History of Wedding Favors
Historically, it seems that wedding favors originated sometime in the 16th century. The first wedding favors were knots made of lace and ribbon to symbolize the couple’s love. Eventually, this turned into bonbonnieres. Bonbonnieres were basically cool boxes made of expensive materials that housed candy. Think of them like Easter eggs for Jeff Bezos’ children. From there, bonbonnieres turned into any number of gifts (edible or otherwise) passed out from the happy couple to their guests, which we know today as wedding favors.
So, Are Wedding Favors Really Necessary?
Technically, wedding favors have never been necessary. They have always been nice, though. If you’re thinking about skipping the wedding favors, it’s much more socially acceptable now than it’s ever been. Again, if you’re going to skip the wedding favors (and it’s okay if you do), show your close friends some love, at least.
The average cost of a wedding is, in U.S. dollars, a shitload of dollars. Seriously, ranked by state, the cheapest average wedding is just under $20,000. However, that bad boy can get up to $50,000 if you’re in the northeast. Pro tip: Get married in Idaho.
Consider two main factors when deciding about wedding favors: your overall wedding cost and how much it’s costing your guests to get there. If you’re having a cheap ceremony at your home church with just friends and family, no one (hopefully) is going to complain about the lack of a wedding favor. If you’ve got a fiancé who insists on getting married in Turks and Caicos, then the absolute bare minimum you can do is send your guests home with some knickknacks.
Not a Big Fan of the Favor?

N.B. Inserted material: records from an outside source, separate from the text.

(** C9: the message of a composite with exactly one element is that
    element's message, without header or index, and asking a composite with
    no element for its message panics; both hold whatever formatter is
    installed. *)
Theorem composite_Error_defensive :
  (forall e, Error (multi [e]) = Error e) /\
  (forall typ addr msg cause,
     Error (multi [other typ addr msg cause]) = Ok msg) /\
  Error (multi []) = Panic "multierr.multi does not support zero errors" /\
  (forall error_Error FormatMessage e,
     multi_Error error_Error FormatMessage [e] = error_Error e) /\
  (forall error_Error FormatMessage,
     multi_Error error_Error FormatMessage [] =
       Panic "multierr.multi does not support zero errors").
Proof. repeat split. Qed.

(** C10: the formatter itself has neither defence: on the empty list it
    does not panic and returns the header for 0 with its newline and
    nothing else, and on a one-element list it returns header and indexed
    entry, where the composite's [Error] returns the bare message and
    panics on the empty composite. *)
Theorem DefaultFormatMessage_undefended :
  (forall error_Error,
     DefaultFormatMessage error_Error [] = Ok ("0 errors occurred:" ++ nl)%string) /\
  (forall typ addr msg cause,
     DefaultFormatMessage Error [other typ addr msg cause] =
       Ok ("1 errors occurred:" ++ nl ++ "(1) " ++ indent msg)%string /\
     Error (multi [other typ addr msg cause]) = Ok msg) /\
  DefaultFormatMessage Error [oops] =
    Ok ("1 errors occurred:" ++ nl ++ "(1) oops")%string /\
  Error (multi []) = Panic "multierr.multi does not support zero errors".
Proof.
  split; [reflexivity|]. split; [|split; reflexivity].
  intros typ addr msg cause. split; [|reflexivity].
  unfold DefaultFormatMessage. cbn [format_range Error bind].
  now rewrite ReplaceAll_indent.
Qed.

(** * Further properties *)

(** ** Append as an operation on element sequences *)

Lemma Append_present (a b : error) :
  is_nil a = false -> is_nil b = false ->
  Append a b = multi (elements a ++ elements b).
Proof. destruct a, b; intros; try discriminate; reflexivity. Qed.

Lemma All_elements (err : error) :
  All err = if is_nil err then [] else elements err.
Proof. destruct err; try reflexivity. apply All_multi. Qed.

(** X1: for operands that are nil or present non-composite errors, which
    hold no slice that a call could grow, [Append] is associative: how a
    caller groups the calls does not matter. *)
Theorem Append_associative (a b c : error) :
  is_multi a = false -> is_multi b = false -> is_multi c = false ->
  Append (Append a b) c = Append a (Append b c).
Proof.
  destruct a, b, c; intros; try discriminate; reflexivity.
Qed.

What to Do Instead
Absolutely Nothing
Seriously, wedding favors just aren’t that big of a deal anymore. Do your guests really need a keychain that has the wedding date of someone they think they remember from college? I’ll let you answer that yourself. Don’t sweat it if you don’t have it in the budget or just don’t see it as that important.
Upgraded Welcome Bags
This is a cool alternative. Welcome bags are a nice little thing to offer your guests when they check into their hotel. Take the money you would’ve spent on wrapping paper and coasters or whatever and throw a little something extra into the welcome bags. It’s a solid compromise.

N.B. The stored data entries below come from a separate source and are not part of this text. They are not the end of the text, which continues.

(** * LLM-Scheduler: the task-scheduling engine

    A shallow embedding of the Go back end of LLM-Scheduler:

    - [backend/queue/manager.go]      the priority queue manager (module [queue]),
    - [backend/models/*.go]           task, model and log rows (module [models]),
    - [backend/services/*.go]         the task and model services (module [services]),
    - [backend/worker/worker.go]      the worker (module [worker]).

    Go packages become Rocq modules and keep the names of their functions.
    The three stores are explicit state: the Redis key space is a record of
    three lists and two sorted sets, the MySQL tables are finite maps from
    primary key to row.  Every function threads the stores it touches and
    returns the Go error next to them.

    What is left out: logging through logrus, [time.Sleep], the [updated_at]
    columns, and the preloaded associations of a row.  The relational store
    is taken to answer every statement; the key-value store may stop
    answering (see [queue.Redis]). *)

From stdpp Require Import gmap strings list.
From Stdlib Require Import ZArith DecimalString.

Local Open Scope Z_scope.

(** ** Go values shared by the packages *)

(** A Go [error].  [Errorf] is [fmt.Errorf] with a plain message, [Wrapf] is
    [fmt.Errorf("...: %w", err)]; [RedisError] is whatever the Redis client
    reports when a command gets no answer. *)
Inductive error : Type :=
| RedisError
| Errorf (msg : string)
| Wrapf (msg : string) (cause : error).

Module time.

(** A [time.Time] as this program observes it: the nanoseconds since the
    epoch, and the RFC 3339 text with which [encoding/json] renders it. *)
Record Time : Type := mkTime { UnixNano : Z; RFC3339 : string }.

#[global] Instance Time_eq_dec : EqDecision Time.
Proof. solve_decision. Defined.

Definition Second : Z := 1000000000.

(** [t.Unix()] *)
Definition Unix (t : Time) : Z := UnixNano t / Second.

(** [t.Add(d).Unix()], for a [time.Duration] [d] in nanoseconds *)
Definition AddUnix (t : Time) (d : Z) : Z := (UnixNano t + d) / Second.

End time.

Module config.

(** The part of [QueueConfig] that the engine computes with.  The five
    configured key names are the constructors of [queue.ListKey] and
    [queue.ZSetKey]: they are taken to be pairwise distinct. *)
Record QueueConfig : Type := mkQueueConfig {
  TaskTimeout : Z;   (* time.Duration *)
  RetryDelay : Z     (* time.Duration *)
}.

End config.

(** ** package models *)

Module models.

Inductive TaskStatus : Type :=
| TaskStatusPending
| TaskStatusRunning
| TaskStatusCompleted
| TaskStatusFailed
| TaskStatusCancelled.

#[global] Instance TaskStatus_eq_dec : EqDecision TaskStatus.
Proof. solve_decision. Defined.

Definition TaskPriorityLow : Z := 1.
Definition TaskPriorityMedium : Z := 2.
Definition TaskPriorityHigh : Z := 3.

Inductive ModelType : Type := ModelTypeOpenAI | ModelTypeLocal | ModelTypeCustom.
Inductive ModelStatus : Type :=
  ModelStatusOnline | ModelStatusOffline | ModelStatusMaintenance.

#[global] Instance ModelType_eq_dec : EqDecision ModelType.
Proof. solve_decision. Defined.
#[global] Instance ModelStatus_eq_dec : EqDecision ModelStatus.
Proof. solve_decision. Defined.

Definition ModelType_string (t : ModelType) : string :=
  match t with
  | ModelTypeOpenAI => "openai"
  | ModelTypeLocal => "local"
  | ModelTypeCustom => "custom"
  end.

(** A decoded JSON value of a [ModelConfig] ([interface{}]). *)
Inductive JSON : Type :=
| JNull
| JString (s : string)
| JNumber (n : Z)
| JBool (b : bool).

#[global] Instance JSON_eq_dec : EqDecision JSON.
Proof. solve_decision. Defined.

Module Task.
Record t : Type := mk {
  ID : N;
  ModelID : N;
  Type_ : string;
  Input : string;
  Output : option string;
  Status : TaskStatus;
  Priority : Z;
  RetryCount : Z;
  MaxRetries : Z;
  ErrorMessage : option string;
  StartedAt : option time.Time;
  CompletedAt : option time.Time;
  CreatedAt : time.Time
}.

(** [CanRetry] *)
Definition CanRetry (t : t) : bool :=
  bool_decide (Status t = TaskStatusFailed) && (RetryCount t <? MaxRetries t).

(** [IsCompleted] *)
Definition IsCompleted (t : t) : bool :=
  bool_decide (Status t = TaskStatusCompleted)
  || bool_decide (Status t = TaskStatusFailed)
  || bool_decide (Status t = TaskStatusCancelled).
End Task.

Module Model.
Record t : Type := mk {
  ID : N;
  Name : string;
  Type_ : ModelType;
  Config : gmap string JSON;
  Status : ModelStatus;
  MaxWorkers : Z;
  CurrentWorkers : Z;
  TotalRequests : Z;
  SuccessRequests : Z
}.

(** [IsAvailable] *)
Definition IsAvailable (m : t) : bool :=
  bool_decide (Status m = ModelStatusOnline) && (CurrentWorkers m <? MaxWorkers m).

(** [GetConfigValue]: the value ([nil] when absent) and whether the key
    exists. *)
Definition GetConfigValue (m : t) (key : string) : JSON * bool :=
  match Config m !! key with
  | Some v => (v, true)
  | None => (JNull, false)
  end.
End Model.

Inductive LogLevel : Type := LogLevelDebug | LogLevelInfo | LogLevelWarn | LogLevelError.

Record TaskLog : Type := mkTaskLog {
  LogTaskID : N;
  Level : LogLevel;
  Message : string;
  Data : list (string * string)
}.

(** [TaskCreateRequest] *)
Record TaskCreateRequest : Type := mkTaskCreateRequest {
  ReqModelID : N;
  ReqType : string;
  ReqInput : string;
  ReqPriority : Z
}.

(** [TaskUpdateRequest]: both fields are pointers, [nil] is [None]. *)
Record TaskUpdateRequest : Type := mkTaskUpdateRequest {
  UpdPriority : option Z;
  UpdStatus : option TaskStatus
}.

(** [QueueStatus] *)
Record QueueStatus : Type := mkQueueStatus {
  HighPriorityCount : Z;
  MediumPriorityCount : Z;
  LowPriorityCount : Z;
  ProcessingCount : Z;
  DelayedCount : Z;
  TotalCount : Z
}.

End models.


(** ** package queue: the Redis key space and the queue manager *)

Module queue.

(** [QueueItem] *)
Record QueueItem : Type := mkQueueItem {
  TaskID : N;
  ModelID : N;
  Priority : Z;
  CreatedAt : time.Time
}.

#[global] Instance QueueItem_eq_dec : EqDecision QueueItem.
Proof. solve_decision. Defined.

Definition quote : string := String (Ascii.ascii_of_nat 34) EmptyString.

(** [json.Marshal(item)]: the bytes stored in Redis.  Every member of every
    list and sorted set is written by the manager as such an encoding, and
    decoding it gives the item back, so the model keeps the item itself as
    the member and uses the text only where Redis compares members. *)
Definition marshal (item : QueueItem) : string :=
  "{" +:+ quote +:+ "task_id" +:+ quote +:+ ":"
      +:+ NilZero.string_of_uint (N.to_uint (TaskID item))
  +:+ "," +:+ quote +:+ "model_id" +:+ quote +:+ ":"
      +:+ NilZero.string_of_uint (N.to_uint (ModelID item))
  +:+ "," +:+ quote +:+ "priority" +:+ quote +:+ ":"
      +:+ NilZero.string_of_int (Z.to_int (Priority item))
  +:+ "," +:+ quote +:+ "created_at" +:+ quote +:+ ":"
      +:+ quote +:+ time.RFC3339 (CreatedAt item) +:+ quote
  +:+ "}".

(** *** Sorted sets *)

(** A sorted set: members with their scores, kept in the order of [ZRANGE]
    (by score, members of equal score by their bytes). *)
Definition ZSet : Type := list (QueueItem * Z).

Definition zless (a b : QueueItem * Z) : bool :=
  (a.2 <? b.2) || ((a.2 =? b.2) && String.ltb (marshal a.1) (marshal b.1)).

Fixpoint zinsert (e : QueueItem * Z) (z : ZSet) : ZSet :=
  match z with
  | [] => [e]
  | x :: z' => if zless e x then e :: x :: z' else x :: zinsert e z'
  end.

Definition zremove (member : QueueItem) (z : ZSet) : ZSet :=
  filter (λ e, e.1 ≠ member) z.

(** the score of a member ([ZSCORE]) *)
Fixpoint zscore (z : ZSet) (member : QueueItem) : option Z :=
  match z with
  | [] => None
  | e :: z' => if decide (e.1 = member) then Some e.2 else zscore z' member
  end.

(** *** Lists *)

(** A Redis list, its head (left end) first.  [rpop] takes the tail. *)
Fixpoint rpop {A : Type} (l : list A) : option (list A * A) :=
  match l with
  | [] => None
  | x :: l' =>
      match rpop l' with
      | None => Some ([], x)
      | Some (l'', y) => Some (x :: l'', y)
      end
  end.

(** *** The key space *)

Inductive ListKey : Type :=
| HighPriorityQueue
| MediumPriorityQueue
| LowPriorityQueue.

Inductive ZSetKey : Type :=
| ProcessingQueue
| DelayedQueue.

#[global] Instance ListKey_eq_dec : EqDecision ListKey.
Proof. solve_decision. Defined.
#[global] Instance ZSetKey_eq_dec : EqDecision ZSetKey.
Proof. solve_decision. Defined.

(** The store behind [redis.Client].  [calls_left] is the fault model: the
    number of commands the server still answers before the connection is
    lost ([None]: it never is).  A command that gets no answer returns an
    error and changes nothing. *)
Record Redis : Type := mkRedis {
  calls_left : option nat;
  high : list QueueItem;
  medium : list QueueItem;
  low : list QueueItem;
  processing : ZSet;
  delayed : ZSet
}.

#[global] Instance Redis_eq_dec : EqDecision Redis.
Proof. solve_decision. Defined.

Definition lane (r : Redis) (key : ListKey) : list QueueItem :=
  match key with
  | HighPriorityQueue => high r
  | MediumPriorityQueue => medium r
  | LowPriorityQueue => low r
  end.

Definition set_lane (r : Redis) (key : ListKey) (l : list QueueItem) : Redis :=
  match key with
  | HighPriorityQueue =>
      mkRedis (calls_left r) l (medium r) (low r) (processing r) (delayed r)
  | MediumPriorityQueue =>
      mkRedis (calls_left r) (high r) l (low r) (processing r) (delayed r)
  | LowPriorityQueue =>
      mkRedis (calls_left r) (high r) (medium r) l (processing r) (delayed r)
  end.

Definition zset (r : Redis) (key : ZSetKey) : ZSet :=
  match key with
  | ProcessingQueue => processing r
  | DelayedQueue => delayed r
  end.

Definition set_zset (r : Redis) (key : ZSetKey) (z : ZSet) : Redis :=
  match key with
  | ProcessingQueue =>
      mkRedis (calls_left r) (high r) (medium r) (low r) z (delayed r)
  | DelayedQueue =>
      mkRedis (calls_left r) (high r) (medium r) (low r) (processing r) z
  end.

(** One round trip: [None] when the server does not answer. *)
Definition roundtrip (r : Redis) : option Redis :=
  match calls_left r with
  | None => Some r
  | Some O => None
  | Some (S n) =>
      Some (mkRedis (Some n) (high r) (medium r) (low r) (processing r) (delayed r))
  end.

(** *** Commands.  [None] is a non-nil [.Err()]. *)

Definition LPush (r : Redis) (key : ListKey) (v : QueueItem) : option Redis :=
  r' ← roundtrip r; Some (set_lane r' key (v :: lane r' key)).

(** [BRPop] on one key: [Some (_, None)] is [redis.Nil], the list stayed
    empty until the timeout. *)
Definition BRPop (r : Redis) (key : ListKey) : option (Redis * option QueueItem) :=
  r' ← roundtrip r;
  match rpop (lane r' key) with
  | None => Some (r', None)
  | Some (l, v) => Some (set_lane r' key l, Some v)
  end.

(** [ZAdd] of one member: a member already there moves to its new score. *)
Definition ZAdd (r : Redis) (key : ZSetKey) (score : Z) (member : QueueItem)
  : option Redis :=
  r' ← roundtrip r;
  Some (set_zset r' key (zinsert (member, score) (zremove member (zset r' key)))).

Definition ZRem (r : Redis) (key : ZSetKey) (member : QueueItem) : option Redis :=
  r' ← roundtrip r; Some (set_zset r' key (zremove member (zset r' key))).

(** [ZRange key 0 -1] *)
Definition ZRange (r : Redis) (key : ZSetKey) : option (Redis * list QueueItem) :=
  r' ← roundtrip r; Some (r', (zset r' key).*1).

(** [ZRangeByScore key min max] *)
Definition ZRangeByScore (r : Redis) (key : ZSetKey) (min max : Z)
  : option (Redis * list QueueItem) :=
  r' ← roundtrip r;
  Some (r', (filter (λ e, min ≤ e.2 ∧ e.2 ≤ max) (zset r' key)).*1).

(** *** The manager *)

(** [getQueueKey] *)
Definition getQueueKey (priority : Z) : ListKey :=
  if decide (priority = models.TaskPriorityHigh) then HighPriorityQueue
  else if decide (priority = models.TaskPriorityMedium) then MediumPriorityQueue
  else if decide (priority = models.TaskPriorityLow) then LowPriorityQueue
  else MediumPriorityQueue.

Whatever Makes Sense to You
Yeah, it sounds like a cop-out, we know. Seriously though, do what makes sense to you. Is your wedding in a beach town? Embrace the theme and throw in a cool beach towel and sunglasses or something. Tying the knot in a charming East Coast town? Get some quaint, local products. Maybe honey or assorted snacks. Hell, buy a small bottle of local alcohol and throw it in the welcome bag. I’m just spitballing here, but you get the idea.
What If You Want the Favor?
Hey, sometimes it’s fun to lean into wedding traditions. Everyone you know gave out a favor, so why not you, too? Before you go giving out photos of yourself to your guests (no one wants that, but there’s just no polite way to decline someone’s face), make sure it passes a couple of tests.
Make It Practical
Will your guests use it, or will it just take up space (and by take up space, we mean be thrown away immediately or left behind)? Water bottles, candles, bottle openers. The basics. Think about who your guests will be and what they’ll actually use. When in doubt, good snack food is always a solid choice.
Don’t Monogram It (At All) (Except Sometimes)
No monograms. No faces of the bride and groom. No laser etching your signature into the top of the jar of honey (though that’s kinda cool). Whatever you do, avoid the urge to insert yourself into it. The day is already about you. Let the favors stand alone.
If you must monogram, throw the names or initials of the guests that it’s going to on there. No one really wants an enamel mug with the bride and groom’s wedding date. If you must monogram, put the guest’s name or something like that on the mug.
If choosing wedding favors is going to just stress you out and cost more money than is reasonable, then just skip it. Seriously, it’s not worth the stress. If you want to offer your guests something, make it simple, usable and, for the love of God, don’t put your faces on it.